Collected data
»»

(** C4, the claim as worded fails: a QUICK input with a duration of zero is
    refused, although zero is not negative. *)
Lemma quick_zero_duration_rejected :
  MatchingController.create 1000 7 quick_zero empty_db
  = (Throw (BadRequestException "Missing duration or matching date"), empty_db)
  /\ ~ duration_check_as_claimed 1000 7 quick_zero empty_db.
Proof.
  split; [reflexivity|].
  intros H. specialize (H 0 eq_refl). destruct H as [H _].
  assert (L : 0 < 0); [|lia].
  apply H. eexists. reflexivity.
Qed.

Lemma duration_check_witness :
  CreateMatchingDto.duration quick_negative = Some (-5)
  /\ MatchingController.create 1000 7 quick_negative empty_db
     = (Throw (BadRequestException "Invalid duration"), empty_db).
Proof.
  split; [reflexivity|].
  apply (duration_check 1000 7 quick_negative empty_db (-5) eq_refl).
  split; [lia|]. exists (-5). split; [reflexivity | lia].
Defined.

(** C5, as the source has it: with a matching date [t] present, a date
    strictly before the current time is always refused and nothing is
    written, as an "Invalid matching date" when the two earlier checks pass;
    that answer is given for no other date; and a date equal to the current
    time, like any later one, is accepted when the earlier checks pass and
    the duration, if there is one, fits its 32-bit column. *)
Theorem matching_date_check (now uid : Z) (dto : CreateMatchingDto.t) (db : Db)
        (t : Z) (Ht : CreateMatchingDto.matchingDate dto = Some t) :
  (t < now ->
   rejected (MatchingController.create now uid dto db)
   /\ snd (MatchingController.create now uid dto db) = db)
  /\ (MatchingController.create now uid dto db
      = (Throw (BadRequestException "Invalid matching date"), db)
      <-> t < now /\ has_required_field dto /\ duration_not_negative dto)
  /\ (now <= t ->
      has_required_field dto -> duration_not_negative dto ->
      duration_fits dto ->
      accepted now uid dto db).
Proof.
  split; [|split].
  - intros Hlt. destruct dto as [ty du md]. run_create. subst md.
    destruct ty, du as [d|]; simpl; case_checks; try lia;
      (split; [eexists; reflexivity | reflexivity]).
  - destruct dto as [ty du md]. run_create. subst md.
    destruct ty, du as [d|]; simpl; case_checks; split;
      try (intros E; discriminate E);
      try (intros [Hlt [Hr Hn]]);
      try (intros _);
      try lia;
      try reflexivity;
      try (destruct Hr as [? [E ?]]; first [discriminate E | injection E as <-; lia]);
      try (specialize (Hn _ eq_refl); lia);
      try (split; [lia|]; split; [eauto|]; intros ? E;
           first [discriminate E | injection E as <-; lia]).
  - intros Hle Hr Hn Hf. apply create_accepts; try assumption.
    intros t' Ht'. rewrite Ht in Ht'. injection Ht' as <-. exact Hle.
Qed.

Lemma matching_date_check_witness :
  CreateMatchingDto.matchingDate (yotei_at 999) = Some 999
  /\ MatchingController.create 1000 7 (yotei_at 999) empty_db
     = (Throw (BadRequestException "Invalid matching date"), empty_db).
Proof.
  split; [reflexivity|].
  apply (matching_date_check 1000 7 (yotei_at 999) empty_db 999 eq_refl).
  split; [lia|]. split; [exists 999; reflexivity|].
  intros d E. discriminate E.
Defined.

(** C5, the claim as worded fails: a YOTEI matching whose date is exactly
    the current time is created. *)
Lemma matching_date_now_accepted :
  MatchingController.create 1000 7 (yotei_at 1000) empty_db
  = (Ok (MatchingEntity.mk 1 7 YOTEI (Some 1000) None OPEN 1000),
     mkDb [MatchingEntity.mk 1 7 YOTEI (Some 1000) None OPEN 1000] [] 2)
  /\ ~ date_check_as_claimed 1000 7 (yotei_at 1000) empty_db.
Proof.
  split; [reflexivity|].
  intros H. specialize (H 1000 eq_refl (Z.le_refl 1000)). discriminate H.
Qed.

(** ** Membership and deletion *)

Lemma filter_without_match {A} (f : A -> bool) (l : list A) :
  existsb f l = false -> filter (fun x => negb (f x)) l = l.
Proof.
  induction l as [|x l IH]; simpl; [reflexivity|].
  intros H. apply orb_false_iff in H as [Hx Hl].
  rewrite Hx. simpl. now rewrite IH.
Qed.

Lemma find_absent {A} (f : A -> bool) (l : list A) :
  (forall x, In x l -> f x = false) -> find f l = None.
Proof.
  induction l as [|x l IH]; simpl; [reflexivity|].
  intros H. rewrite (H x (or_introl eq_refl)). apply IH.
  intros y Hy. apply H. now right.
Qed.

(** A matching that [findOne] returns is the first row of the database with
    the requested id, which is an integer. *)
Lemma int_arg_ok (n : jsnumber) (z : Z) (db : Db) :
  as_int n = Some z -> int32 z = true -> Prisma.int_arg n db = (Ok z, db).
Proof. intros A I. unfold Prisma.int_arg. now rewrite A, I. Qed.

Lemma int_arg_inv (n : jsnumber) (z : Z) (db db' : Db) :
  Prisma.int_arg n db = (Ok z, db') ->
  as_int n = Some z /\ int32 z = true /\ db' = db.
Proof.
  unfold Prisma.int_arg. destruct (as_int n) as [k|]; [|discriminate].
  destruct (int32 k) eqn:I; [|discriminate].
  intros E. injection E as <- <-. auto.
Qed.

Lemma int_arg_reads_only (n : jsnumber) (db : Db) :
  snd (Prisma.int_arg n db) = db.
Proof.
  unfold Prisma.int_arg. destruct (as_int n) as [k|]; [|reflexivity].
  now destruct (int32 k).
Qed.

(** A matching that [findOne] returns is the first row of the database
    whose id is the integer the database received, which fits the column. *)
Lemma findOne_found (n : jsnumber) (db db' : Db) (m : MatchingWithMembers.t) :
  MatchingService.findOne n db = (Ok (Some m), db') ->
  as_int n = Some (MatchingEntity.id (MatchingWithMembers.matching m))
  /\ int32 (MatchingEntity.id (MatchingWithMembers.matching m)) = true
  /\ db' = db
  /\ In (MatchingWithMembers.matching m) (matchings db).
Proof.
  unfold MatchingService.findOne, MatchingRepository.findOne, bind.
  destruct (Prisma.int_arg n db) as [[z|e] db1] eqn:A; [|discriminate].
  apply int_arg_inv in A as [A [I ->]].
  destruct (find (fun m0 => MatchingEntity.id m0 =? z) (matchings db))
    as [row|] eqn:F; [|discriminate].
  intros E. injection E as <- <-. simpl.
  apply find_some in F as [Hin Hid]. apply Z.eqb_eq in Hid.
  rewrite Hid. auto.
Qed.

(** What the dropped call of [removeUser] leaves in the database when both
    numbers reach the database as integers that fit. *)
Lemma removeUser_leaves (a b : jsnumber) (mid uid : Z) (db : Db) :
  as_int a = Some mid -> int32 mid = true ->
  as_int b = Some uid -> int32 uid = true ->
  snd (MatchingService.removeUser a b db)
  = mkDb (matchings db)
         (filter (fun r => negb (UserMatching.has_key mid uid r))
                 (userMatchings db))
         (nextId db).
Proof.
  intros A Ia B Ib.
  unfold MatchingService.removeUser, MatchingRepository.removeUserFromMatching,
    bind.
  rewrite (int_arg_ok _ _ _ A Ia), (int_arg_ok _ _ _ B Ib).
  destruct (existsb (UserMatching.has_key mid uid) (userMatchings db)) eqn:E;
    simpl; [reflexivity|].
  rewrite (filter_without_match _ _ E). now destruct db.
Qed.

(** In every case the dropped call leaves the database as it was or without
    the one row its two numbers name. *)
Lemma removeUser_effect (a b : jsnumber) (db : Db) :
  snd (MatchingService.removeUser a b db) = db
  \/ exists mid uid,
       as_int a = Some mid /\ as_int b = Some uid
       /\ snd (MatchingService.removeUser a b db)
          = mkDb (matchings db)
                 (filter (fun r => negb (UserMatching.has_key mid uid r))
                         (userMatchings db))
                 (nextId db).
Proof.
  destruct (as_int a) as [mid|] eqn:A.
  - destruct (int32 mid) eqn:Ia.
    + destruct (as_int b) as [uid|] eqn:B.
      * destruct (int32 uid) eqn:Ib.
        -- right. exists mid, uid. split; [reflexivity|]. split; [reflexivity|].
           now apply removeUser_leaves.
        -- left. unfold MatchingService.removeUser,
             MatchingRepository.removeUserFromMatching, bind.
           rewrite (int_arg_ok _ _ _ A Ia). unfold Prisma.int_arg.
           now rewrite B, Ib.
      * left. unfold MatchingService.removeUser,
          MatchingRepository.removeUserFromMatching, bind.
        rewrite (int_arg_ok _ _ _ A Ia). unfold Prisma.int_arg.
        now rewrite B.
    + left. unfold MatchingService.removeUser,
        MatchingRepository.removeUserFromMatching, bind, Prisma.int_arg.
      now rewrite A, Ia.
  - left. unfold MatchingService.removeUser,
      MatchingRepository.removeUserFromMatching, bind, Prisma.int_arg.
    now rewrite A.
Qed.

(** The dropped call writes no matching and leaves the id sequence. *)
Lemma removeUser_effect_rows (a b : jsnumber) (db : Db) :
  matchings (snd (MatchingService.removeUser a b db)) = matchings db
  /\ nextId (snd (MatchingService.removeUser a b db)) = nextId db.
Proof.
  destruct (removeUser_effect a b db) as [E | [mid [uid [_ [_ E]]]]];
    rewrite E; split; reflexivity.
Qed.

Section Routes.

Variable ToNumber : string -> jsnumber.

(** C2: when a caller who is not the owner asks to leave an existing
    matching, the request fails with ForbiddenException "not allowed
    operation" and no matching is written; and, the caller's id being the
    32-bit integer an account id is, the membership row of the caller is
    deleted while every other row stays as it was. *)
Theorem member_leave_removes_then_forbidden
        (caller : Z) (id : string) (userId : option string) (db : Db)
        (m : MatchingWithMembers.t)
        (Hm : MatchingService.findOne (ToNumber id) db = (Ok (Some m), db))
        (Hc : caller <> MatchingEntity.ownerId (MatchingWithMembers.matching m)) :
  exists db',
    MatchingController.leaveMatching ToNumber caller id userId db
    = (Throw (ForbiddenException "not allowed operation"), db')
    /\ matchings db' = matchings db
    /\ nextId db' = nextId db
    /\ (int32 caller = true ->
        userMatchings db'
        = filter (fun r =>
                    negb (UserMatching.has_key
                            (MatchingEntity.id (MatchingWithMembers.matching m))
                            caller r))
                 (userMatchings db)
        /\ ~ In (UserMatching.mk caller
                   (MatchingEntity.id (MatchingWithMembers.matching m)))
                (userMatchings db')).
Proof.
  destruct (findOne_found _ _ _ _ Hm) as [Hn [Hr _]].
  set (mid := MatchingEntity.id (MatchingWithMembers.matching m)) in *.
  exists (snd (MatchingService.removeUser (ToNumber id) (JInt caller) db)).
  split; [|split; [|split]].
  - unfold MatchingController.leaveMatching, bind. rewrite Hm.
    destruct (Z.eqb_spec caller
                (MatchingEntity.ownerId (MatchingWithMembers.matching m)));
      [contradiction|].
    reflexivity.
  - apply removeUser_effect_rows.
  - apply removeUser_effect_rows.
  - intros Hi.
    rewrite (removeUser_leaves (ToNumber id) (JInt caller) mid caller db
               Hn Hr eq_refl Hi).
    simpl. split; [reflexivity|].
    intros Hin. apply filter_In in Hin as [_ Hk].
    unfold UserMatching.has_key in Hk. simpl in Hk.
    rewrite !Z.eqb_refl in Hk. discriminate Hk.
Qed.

««

- _Directions for this task_
Write out exactly the lines between the start of the entries and the line containing "7 quick_zero empty_db.", including that line and the first one.

- _Result of the exercise_
(** C4, the claim as worded fails: a QUICK input with a duration of zero is
    refused, although zero is not negative. *)
Lemma quick_zero_duration_rejected :
  MatchingController.create 1000 7 quick_zero empty_db
  = (Throw (BadRequestException "Missing duration or matching date"), empty_db)
  /\ ~ duration_check_as_claimed 1000 7 quick_zero empty_db.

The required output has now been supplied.